The kidnapping of Zam drew immediate comparisons with Habib Chaab, another Iranian dissident, lured to Turkey and kidnapped in October. Chaab was a leader of a Europe-based separatist movement for Iran’s ethnic Arab minority. He appeared in a video “confession” from inside Iran this month.

Yet similarities of how they were captured are superficial, a question of logistics. A better comparison is a dissident named Masoud Molavi Vardanjani, who was shot dead in Turkey in November 2019. Turkish officials accused Iran of carrying out the assassination.

Like Zam, Vardanjani had publicly attacked the Revolutionary Guards; like Zam, he was a former insider, reportedly involved in cybersecurity at Iran’s Defense Ministry. It is these children of the revolution that hardliners inside Iran fear.

What links Zam, Chaab and Vardanjani are street protests and the concern among hardliners inside Iran that next year’s presidential election could be disrupted by them.

Next summer’s election will be one of the most consequential for Iran, especially with Joe Biden in the White House, and the country’s conservatives are determined to win the internal contest with reformers.

This contest, always present, is not always obvious: A rare example came in early 2019, when Foreign Minister Mohammad Javad Zarif, firmly in the reformist camp, was left out of a meeting with Syrian President Bashar al-Assad that was organized by the Revolutionary Guards, who often act as the “tip of the spear” for hardliners. Zarif resigned but was eventually persuaded to return.

That contest will be on full display at next year’s election, when the term of the current reformist president, Hassan Rouhani, comes to an end. But while hardliners can count on their ability to suppress the vote, the “wild card” for them are street protests, of the sort that shook the country after the 2009 elections and again in 2017 and last year.

Zam took part in those 2009 protests, was arrested and then fled the country, and the media organization he founded played an important part in coordinating the 2017 and 2019 protests.

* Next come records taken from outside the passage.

(** * Spotify playlist mirror: the accessor and the reconciliation engine

    A shallow embedding of [src/spotify-client.ts] (the remote collection
    accessor), [src/playlist-sync.ts] (the reconciliation engine) and the
    start of the process in [src/index.ts], and the properties of the
    specification checked against them.

    Conventions of the embedding:
    - a JavaScript [Date] is its time value, an integer number of
      milliseconds since the epoch ([Z]); the local time zone adjustment of
      the runtime is a constant offset [tza], in milliseconds;
    - an [async] function is a computation in the monad [M]: it reads and
      updates a [World] (the remote host, the module state of the client,
      the console, the list of requests sent) and ends with a value, a
      thrown error, or runs out of fuel (the model of a loop that does not
      stop);
    - a JavaScript [Set] of strings is a [gset string]; the [Map] used to
      remove duplicates keeps insertion order and is an association list;
    - the clock does not advance during a run: every [new Date()] and
      [Date.now()] of a run reads the same time value;
    - the definitions of module [Spec] follow the words of the
      specification (the two windows, [eligible], [lockedItems],
      [desired], [toAdd], [toRemove]); the theorems compare what the engine
      does with them.

    The file has the program first (the [Date] arithmetic, the data, the
    monad, the accessor, the engine), then a model of the host and the
    definitions the properties are stated with, then the lemmas and the
    theorems. *)

From Stdlib Require Import ZArith Lia.
From stdpp Require Import base decidable option list sorting gmap strings.

Local Open Scope Z_scope.

(** ** Time values and the [Date] arithmetic used by the engine *)

Module JSDate.

Definition msPerDay : Z := 86400000.

(** [Day(t)] and [TimeWithinDay(t)] of ECMAScript. *)
Definition Day (t : Z) : Z := t / msPerDay.
Definition TimeWithinDay (t : Z) : Z := t mod msPerDay.

(** Number of days from the epoch to the civil date [y]-[m]-[d], months
    counted from 1, in the proleptic Gregorian calendar. *)
Definition days_from_civil (y m d : Z) : Z :=
  let y' := if m <=? 2 then y - 1 else y in
  let era := y' / 400 in
  let yoe := y' - era * 400 in
  let mp := (m + 9) mod 12 in
  let doy := (153 * mp + 2) / 5 + d - 1 in
  let doe := yoe * 365 + yoe / 4 - yoe / 100 + doy in
  era * 146097 + doe - 719468.
(** X7: under the "workday" and "weekend" filters (and any filter name
    other than "holiday") every filtered date gets its event: the start
    dates of the events are the filtered dates, in order. *)
Theorem filterEvents_all_filtered `{hz : HostZone} (codes : list string)
    (hbc : gmap string (list HolidayRecord)) (filterType : string)
    (allDates_ : list Z) :
  filterType ≠ "holiday"%string →
  map ev_start (filterEvents codes hbc filterType allDates_)
  = filteredDates codes hbc filterType allDates_.
Proof.
  intros Hne. unfold filterEvents. rewrite map_map. simpl. rewrite map_id.
  unfold filteredDates. apply filter_filter_same.
  intros d. by apply highlighted_not_holiday.
Qed.

Lemma filterEvents_all_filtered_witness :
  "weekend"%string ≠ "holiday"%string
  ∧ map ev_start (filterEvents (hz := utcHost) ["US"] (usOnly "Public") "weekend"
                               [t_2024_07_04; t_2024_07_04 + 2 * msPerDay])
    = filteredDates (hz := utcHost) ["US"] (usOnly "Public") "weekend"
                    [t_2024_07_04; t_2024_07_04 + 2 * msPerDay].
Proof.
  split; [discriminate |].
  apply (filterEvents_all_filtered (hz := utcHost)). discriminate.
Defined.

(** Membership among the "All: Holiday" events. *)
Lemma filterEvents_holiday_elem `{hz : HostZone} (codes : list string)
    (hbc : gmap string (list HolidayRecord)) (allDates_ : list Z) (d : Z) :
  d ∈ map ev_start (filterEvents codes hbc "holiday" allDates_)
  ↔ d ∈ allDates_
    ∧ (∀ code, code ∈ codes → hasRecordOn hbc code (toISOString_slice d))
    ∧ (∀ code, code ∈ codes → hasPublicRecordOn hbc code (moment_format d)).
Proof.
  unfold filterEvents. rewrite map_map. simpl. rewrite map_id.
  unfold filteredDates.
  rewrite !list_elem_of_In, !filter_In, <- list_elem_of_In.
  assert (Hh : highlighted codes hbc "holiday" d = isAllPublicHoliday codes hbc d).
  { unfold highlighted. by destruct (isAllPublicHoliday codes hbc d). }
  rewrite Hh. change (filterDate codes hbc "holiday" d) with (isHoliday codes hbc d).
  rewrite isHoliday_spec, isAllPublicHoliday_spec. tauto.
Qed.

(** X8: under the "holiday" filter a date of the view gets an "All:
    Holiday" event exactly when it passes both checks: every country code
    has a record, of any type, dated as the date's UTC day ([isHoliday]), and
    every country code has a record of type "Public" dated as the date's day
    in the host's zone ([isAllPublicHoliday]). *)
Theorem filterEvents_holiday `{hz : HostZone} (codes : list string)
    (hbc : gmap string (list HolidayRecord)) (allDates_ : list Z) (d : Z) :
  d ∈ map ev_start (filterEvents codes hbc "holiday" allDates_)
  ↔ d ∈ allDates_
    ∧ (∀ code, code ∈ codes → hasRecordOn hbc code (toISOString_slice d))
    ∧ (∀ code, code ∈ codes → hasPublicRecordOn hbc code (moment_format d)).
Proof. apply filterEvents_holiday_elem. Qed.



(** ** Awake hours as participants and the window change *)

Section AwakeMonotone.
Context `{mz : MomentTz}.

Lemma getCommonAwakeHours_anti (ps ps' : list Participant)
    (awakeStart awakeEnd date : Z) (tz : string) :
  ps ⊆ ps' →
  getCommonAwakeHours ps' awakeStart awakeEnd date tz
  ⊆ getCommonAwakeHours ps awakeStart awakeEnd date tz.
Proof.
  intros Hsub h. rewrite !getCommonAwakeHours_elem_of, !allAwake_spec.
  intros [Hh Hall]. split; [done |]. intros p Hp. apply Hall. by apply Hsub.
Qed.

End AwakeMonotone.

(** X10: adding a participant never adds a common awake hour, and removing
    one never takes a common awake hour away. *)
Theorem getCommonAwakeHours_add_remove `{mz : MomentTz}
    (selectedParticipants : list Participant) (participant : Participant)
    (id : string) (awakeStart awakeEnd date : Z) (tz : string) :
  getCommonAwakeHours (handleAddParticipant selectedParticipants participant)
                      awakeStart awakeEnd date tz
  ⊆ getCommonAwakeHours selectedParticipants awakeStart awakeEnd date tz
  ∧ getCommonAwakeHours selectedParticipants awakeStart awakeEnd date tz
    ⊆ getCommonAwakeHours (handleRemoveParticipant selectedParticipants id)
                          awakeStart awakeEnd date tz.
Proof.
  split; apply getCommonAwakeHours_anti.
  - unfold handleAddParticipant. destruct (negb _); [| done].
    intros p Hp. apply elem_of_app. by left.
  - unfold handleRemoveParticipant. intros p.
    rewrite !list_elem_of_In, filter_In. tauto.
Qed.

(** X11: widening the awake window keeps every common awake hour: with
    [awakeStart' <= awakeStart] and [awakeEnd <= awakeEnd'], the hours for
    the narrower window are among those for the wider one. *)
Theorem getCommonAwakeHours_window_mono `{mz : MomentTz}
    (selectedParticipants : list Participant)
    (awakeStart awakeEnd awakeStart' awakeEnd' date : Z) (tz : string) :
  awakeStart' <= awakeStart → awakeEnd <= awakeEnd' →
  getCommonAwakeHours selectedParticipants awakeStart awakeEnd date tz
  ⊆ getCommonAwakeHours selectedParticipants awakeStart' awakeEnd' date tz.
Proof.
  intros Hs He h. rewrite !getCommonAwakeHours_elem_of, !allAwake_spec.
  intros [Hh Hall]. split; [done |]. intros p Hp.
  specialize (Hall p Hp). lia.
Qed.

Lemma getCommonAwakeHours_window_mono_witness :
  8 <= 9 ∧ 18 <= 22
  ∧ getCommonAwakeHours (mz := fixedZones) [tokyo; phoenix] 9 18
                        t_2024_01_05_noon "UTC"
    ⊆ getCommonAwakeHours (mz := fixedZones) [tokyo; phoenix] 8 22
                          t_2024_01_05_noon "UTC".
Proof.
  split; [lia |]. split; [lia |].
  apply (getCommonAwakeHours_window_mono (mz := fixedZones)); lia.
Defined.

(** X12: with at least one participant the list below the progress bar
    and the bar itself agree: an hour is in [getCommonAwakeHours] exactly
    when it is one of 0..23 and the bar marks it. *)
Theorem getCommonAwakeHours_progressBar `{mz : MomentTz}
    (selectedParticipants : list Participant) (awakeStart awakeEnd date : Z)
    (tz : string) (h : Z) :
  selectedParticipants ≠ [] →
  (h ∈ getCommonAwakeHours selectedParticipants awakeStart awakeEnd date tz
   ↔ 0 <= h < 24
     ∧ progressBarAwake selectedParticipants awakeStart awakeEnd date tz h = true).
Proof.
  intros Hne. rewrite getCommonAwakeHours_elem_of. unfold progressBarAwake.
  destruct selectedParticipants as [| p ps]; [done |].
  cbv zeta. replace (0 <? Z.of_nat (length (p :: ps))) with true; [done |].
  symmetry. apply Z.ltb_lt. simpl. lia.
Qed.

Lemma getCommonAwakeHours_progressBar_witness :
  [tokyo; phoenix] ≠ []
  ∧ (0 ∈ getCommonAwakeHours (mz := fixedZones) [tokyo; phoenix] 8 22
                             t_2024_01_05_noon "UTC"
     ↔ 0 <= 0 < 24
       ∧ progressBarAwake (mz := fixedZones) [tokyo; phoenix] 8 22
                          t_2024_01_05_noon "UTC" 0 = true).
Proof.
  split; [discriminate |].
  apply (getCommonAwakeHours_progressBar (mz := fixedZones)). discriminate.
Defined.

(** ** The participant list, continued *)

(** X13: after an add the participant's id is in the list and after a
    remove the id is not; removing right after adding a participant whose id
    was not present gives back the list as it was. *)
Theorem registry_add_remove_roundtrip (selectedParticipants : list Participant)
    (participant : Participant) (id : string) :
  p_id participant ∈ map p_id (handleAddParticipant selectedParticipants participant)
  ∧ (id ∉ map p_id (handleRemoveParticipant selectedParticipants id))
  ∧ (p_id participant ∉ map p_id selectedParticipants →
     handleRemoveParticipant
       (handleAddParticipant selectedParticipants participant) (p_id participant)
     = selectedParticipants).
Proof.
  split; [| split].
  - destruct (decide (p_id participant ∈ map p_id selectedParticipants)) as [Hin | Hin].
    + by rewrite handleAddParticipant_present.
    + rewrite handleAddParticipant_absent by done.
      rewrite map_app, elem_of_app. right. by apply list_elem_of_singleton.
  - rewrite handleRemoveParticipant_ids. tauto.
  - intros Hin. rewrite handleAddParticipant_absent by done.
    unfold handleRemoveParticipant. rewrite List.filter_app. simpl.
    rewrite String.eqb_refl. simpl. rewrite app_nil_r.
    by apply handleRemoveParticipant_absent.
Qed.

(** ** [getYearsInRange] on a host without clock changes *)

(** X14: on a host without clock changes [getYearsInRange] returns for
    every pair of dates, within [steps] + 1 iterations; the result has no
    duplicates and holds exactly the calendar years of the instants [start],
    [start] + 1 day, ... that are not after [end]. *)
Theorem getYearsInRange_walk_years (offsetMs s e : Z) :
  ∃ years,
    getYearsInRange (hz := fixedHost offsetMs) (S (steps s e)) (Some s) (Some e)
    = Some years
    ∧ NoDup years
    ∧ ∀ y, y ∈ years
           ↔ ∃ k, 0 <= k ∧ s + k * msPerDay <= e
                  ∧ y = getFullYear (hz := fixedHost offsetMs) (s + k * msPerDay).
Proof. apply getYearsInRange_fixed_host. Qed.

(** X15: on a host without clock changes, when [start <= end] and the
    end's time of day is not before the start's (as for the ranges the
    calendar reports, whose ends are at or after local midnight of their
    day), the end date's year is among the years returned. *)
Theorem getYearsInRange_end_year_aligned (offsetMs s e : Z) (fuel : nat)
    (years : list Z) :
  s <= e →
  TimeWithinDay (LocalTime (hz := fixedHost offsetMs) s)
  <= TimeWithinDay (LocalTime (hz := fixedHost offsetMs) e) →
  getYearsInRange (hz := fixedHost offsetMs) fuel (Some s) (Some e) = Some years →
  getFullYear (hz := fixedHost offsetMs) e ∈ years.
Proof. apply getYearsInRange_contains_end_year. Qed.

Lemma getYearsInRange_end_year_aligned_witness :
  t_2024_12_30 <= t_2025_01_01
  ∧ TimeWithinDay (LocalTime (hz := fixedHost 0) t_2024_12_30)
    <= TimeWithinDay (LocalTime (hz := fixedHost 0) t_2025_01_01)
  ∧ getYearsInRange (hz := fixedHost 0) 10 (Some t_2024_12_30) (Some t_2025_01_01)
    = Some [2024; 2025]
  ∧ getFullYear (hz := fixedHost 0) t_2025_01_01 ∈ [2024; 2025].
Proof.
  assert (H1 : t_2024_12_30 <= t_2025_01_01) by (vm_compute; discriminate).
  assert (H2 : TimeWithinDay (LocalTime (hz := fixedHost 0) t_2024_12_30)
               <= TimeWithinDay (LocalTime (hz := fixedHost 0) t_2025_01_01))
    by (vm_compute; discriminate).
  assert (H3 : getYearsInRange (hz := fixedHost 0) 10 (Some t_2024_12_30)
                               (Some t_2025_01_01) = Some [2024; 2025])
    by (vm_compute; reflexivity).
  split; [exact H1 |]. split; [exact H2 |]. split; [exact H3 |].
  exact (getYearsInRange_end_year_aligned 0 _ _ _ _ H1 H2 H3).
Defined.

(** ** The fetch effect, continued *)

Section FetchMoreFacts.
Implicit Types (cache : gmap string (gmap Z (list HolidayRecord))).
Implicit Types (tasks : list Request) (codes : list string) (years : list Z).

Lemma yearsForEach_elem_of_iff cache code years tasks req :
  req ∈ yearsForEach cache code years tasks
  ↔ req ∈ tasks ∨ (req.2 = code ∧ req.1 ∈ years ∧ cached cache code req.1 = None).
Proof.
  split; [apply yearsForEach_elem_of |].
  unfold yearsForEach. revert tasks.
  induction years as [| year years IH]; intros tasks; simpl.
  - intros [Hin | (_ & Hy & _)]; [done | by apply elem_of_nil in Hy].
  - intros [Hin | (Hc & Hy & Hn)]; apply IH.
    + left. destruct (cached cache code year); [done |].
      apply elem_of_app. by left.
    + apply elem_of_cons in Hy as [Hy | Hy].
      * left. rewrite <- Hy, Hn. apply elem_of_app. right.
        apply list_elem_of_singleton. destruct req as [y c]. simpl in *.
        by subst.
      * right. done.
Qed.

For conservatives, street protests are a dangerous explosion of public opinion. A protest movement that gains momentum before the election could tip the balance against them, and one that develops after the election win of a conservative – especially if, as in 2009, that victory were to be disputed – would force a crackdown that the world would see.

These protests often provide political cover for Western governments to take decisive action, usually financial penalties rather than military action, and hardliners know that the new US president will face pressure to show he is “tough” on Iran, especially if the nuclear deal is revived.

It is only just over a year since Iran experienced its worst protests since the Islamic Revolution, sparked by an increase in gas prices but which rapidly escalated into widespread anti-government protests. Those protests, most dangerously for hardliners, drew much of their support from precisely the sort of conservative, often working-class communities that have historically backed their candidates.

That is what made Zam so dangerous; he was a child of the revolution who defected and began attacking its leaders. It is what made Chaab so dangerous; some of the biggest protests and the harshest crackdowns took place in Khuzestan, the region with the highest percentage of Ahwazi Arabs.

It was why three of the leaders of the protest movement were prosecuted and sentenced to death in July this year. A mass social-media campaign, which reached all the way to the White House, eventually paused their executions, and this month the Iranian Supreme Court agreed to new trials for them. Yet their situation is precarious.

Last year’s protests were firmly put down and the subsequent pandemic and its lockdowns fizzled them out, but the anger hasn’t gone away.

Iran’s hardliners have sought to use both violence and legal deterrents to keep people from protesting; they will view the execution of Zam as something of an achievement, a “December surprise” before the election, proving that they still retain the ability to put even exiled dissidents to death.

The message has been clearly sent: Iran’s hardline revolutionaries are willing to hang their own children before they rise up and devour them.